Wayne was the one who was given the honor of revealing the gender, and he hesitated as he performed a double-take. "It's a... girl?" he announced haltingly; he had so convinced himself that we were having another boy. And with that, they placed our new daughter on my chest... our baby Elydia.

Yes, Addison was first Elydia in the early hours of her existence. Liddy, we would have called her. We had written it on her little bassinet tag, even, but scratched it out when, in just the first hour after her birth, we heard ourselves repeating what I'm sure would have been for the rest of her life: “Her name is Elydia. No, EL-lydia, not Olivia. No, not Lydia..." And so Elydia became Addison, and our sweet Addie fits her name so well now that I can't imagine her as otherwise.

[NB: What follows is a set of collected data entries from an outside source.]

(** C26.  When [offset + len] wraps around [2^64] the bound check compares
    the wrapped sum.  If the check passes and [offset] fits a [long], the
    length is read as a negative [long] and the allocation of the vector
    throws; otherwise the call returns false.  It never returns true. *)
Theorem read_length_overflow c offset len :
  is_size_t offset → is_size_t len → SIZE_MAX < offset + len →
  read w c path offset (Some len) =
    if decide (offset + len - 2 ^ size_bits ≤ Z.of_nat (length d) ∧ offset ≤ LONG_MAX)
    then Fault LengthError else Done (false, c).
Proof.
  intros Ho Hl Hsum. rewrite read_opened, size0_size_t, size_add_overflow by done.
  fold size0. unfold is_size_t in *.
  destruct (decide (offset + len - 2 ^ size_bits > size0)).
  { by rewrite decide_False by lia. }
  destruct (decide (offset ≤ LONG_MAX)).
  - rewrite decide_True by lia. rewrite (to_long_small offset), fseek_set by lia.
    assert (LONG_MAX < len ≤ SIZE_MAX) as Hlen.
    { unfold SIZE_MAX, LONG_MAX, size_bits in *. lia. }
    rewrite vector_alloc_negative; [done|]. rewrite to_long_high by done.
    unfold SIZE_MAX, LONG_MAX, size_bits in *. lia.
  - rewrite decide_False by lia.
    by rewrite fseek_set_negative by (apply to_long_high_neg; lia).
Qed.

End read_file.

Lemma read_range_witness :
  read demo_world [] "/a/f" 1 (Some 2) = Done (true, [Byte.x42; Byte.x43]).
Proof.
  refine (read_range demo_world "/a/f" ["a"; "f"] demo_ABC perm_rw demo_file _ _ [] 1 2 _ _ _);
    by vm_compute.
Defined.

Lemma read_offset_without_length_witness :
  read demo_world [] "/a/f" 1 None = Done (false, [Byte.x42; Byte.x43; Byte.x00]).
Proof.
  refine (read_offset_without_length demo_world "/a/f" ["a"; "f"] demo_ABC perm_rw
            demo_file _ _ [] 1 _ _); by vm_compute.
Defined.

Lemma read_length_overflow_witness :
  read demo_world [] "/a/f" 2 (Some (2 ^ 64 - 1)) = Fault LengthError.
Proof.
  refine (read_length_overflow demo_world "/a/f" ["a"; "f"] demo_ABC perm_rw
            demo_file _ _ [] 2 (2 ^ 64 - 1) _ _ _); by vm_compute.
Defined.

(** ** Writing *)

Section write_file.
Implicit Types (w : world) (path : string) (p : list string) (contents d : list byte).

Lemma write_closed w contents path e :
  fopen_w w (c_str path) = Err e → write w contents path = (false, w).
Proof. unfold write. by intros ->. Qed.

(** [write] on a path that opens: the result tells whether the contents
    fit the device, and the file holds what did fit. *)
Lemma write_opened w contents path p pm :
  opens_for_write w path p pm →
  let sp := (space w + size_at (nodes w) p)%nat in
  write w contents path =
    (bool_decide (length contents ≤ sp)%nat,
     World (<[p := File (take sp contents) pm]> (nodes w)) (cwd w)
           (sp - length (take sp contents))).
Proof.
  intros Ho sp. unfold opens_for_write in Ho. rewrite <-namei_c_str in Ho.
  unfold write. erewrite (proj2 (fopen_w_Ok _ _ _ _)) by eauto. cbn.
  case_decide as Hpos.
  - rewrite fwrite1_fresh. fold sp. cbn.
    destruct (decide (0 < length contents ≤ sp)%nat).
    + rewrite decide_True by done. by rewrite bool_decide_eq_true_2 by lia.
    + rewrite decide_False by done. by rewrite bool_decide_eq_false_2 by lia.
  - assert (contents = []) as -> by (apply nil_length_inv; lia). cbn.
    rewrite bool_decide_eq_true_2 by lia. by rewrite take_nil, Nat.sub_0_r.
Qed.
(** Assigning through the reference to one member changes that
    member and no other: reading any member afterwards gives the value
    assigned when it is the same member, and the old value when it is
    another. *)
Theorem Invocation_get_set_frame f g v i :
  f ≠ g → Invocation.get g (Invocation.set f v i) = Invocation.get g i ∧
          Invocation.get f (Invocation.set f v i) = v.
Proof. intros Hne. split; [|apply Invocation_get_set]. by destruct f, g. Qed.

End members.

(** The invocation of the compile scenario of the specification: [cc -c
    a.c -o a.o] with the input [a.h] and the output [a.o]. *)
Definition scenario_X : Invocation.t :=
  Invocation.Build (Executable.Determine "cc") ["-c"; "a.c"; "-o"; "a.o"] ∅ "/src"
    ["a.h"] ["a.o"] [] [] [] [] [] "Compile a.c" true false.

Lemma Invocation_get_set_frame_witness :
  Invocation.get Invocation.F_outputs (Invocation.set Invocation.F_inputs ["a.h"; "a.c"] scenario_X)
  = ["a.o"] ∧
  Invocation.get Invocation.F_inputs (Invocation.set Invocation.F_inputs ["a.h"; "a.c"] scenario_X)
  = ["a.h"; "a.c"].
Proof. by apply (Invocation_get_set_frame Invocation.F_inputs Invocation.F_outputs). Defined.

So just as with the whirlwind that was her birth, Addie has not missed a beat and has so competently and considerately kept up with the push and pulse of our lives. In fact, that same day, Wayne was on the phone with our mortgage company, closing the loan for our new house. And the next week, I did, indeed, make it to book club, not just clutching my copy of Brideshead, but also the tiny being that compelled me to the finish the night before her arrival. Though parts of the book's ending are a bit fuzzy, details from Addie's birth, though quick and harried and without much of the mounting emotion of Caedmon's, are etched in my heart, equally cherished and ready to be retold as less of a pull-at-the-heartstrings kind of tale than perhaps the source of a good chuckle. 

Addie, dear, you are such a bright light in our lives, and you have made it so effortless and enjoyable to care for and love you. I don’t know what the teenage years will hold, but whatever difficulties, may they, like your birth, come quickly, even if intense, and be resolved with the same alacrity.

Addie at birth, weighing 5 lb 15 oz, a whopping four ounces more than her brother.

Our new family of four. (See how pretty my hair looks?)

Addie at almost-20-months, shouting, "CHEESE!!!", while insisting on Caedmon's rain boots as her footwear of choice.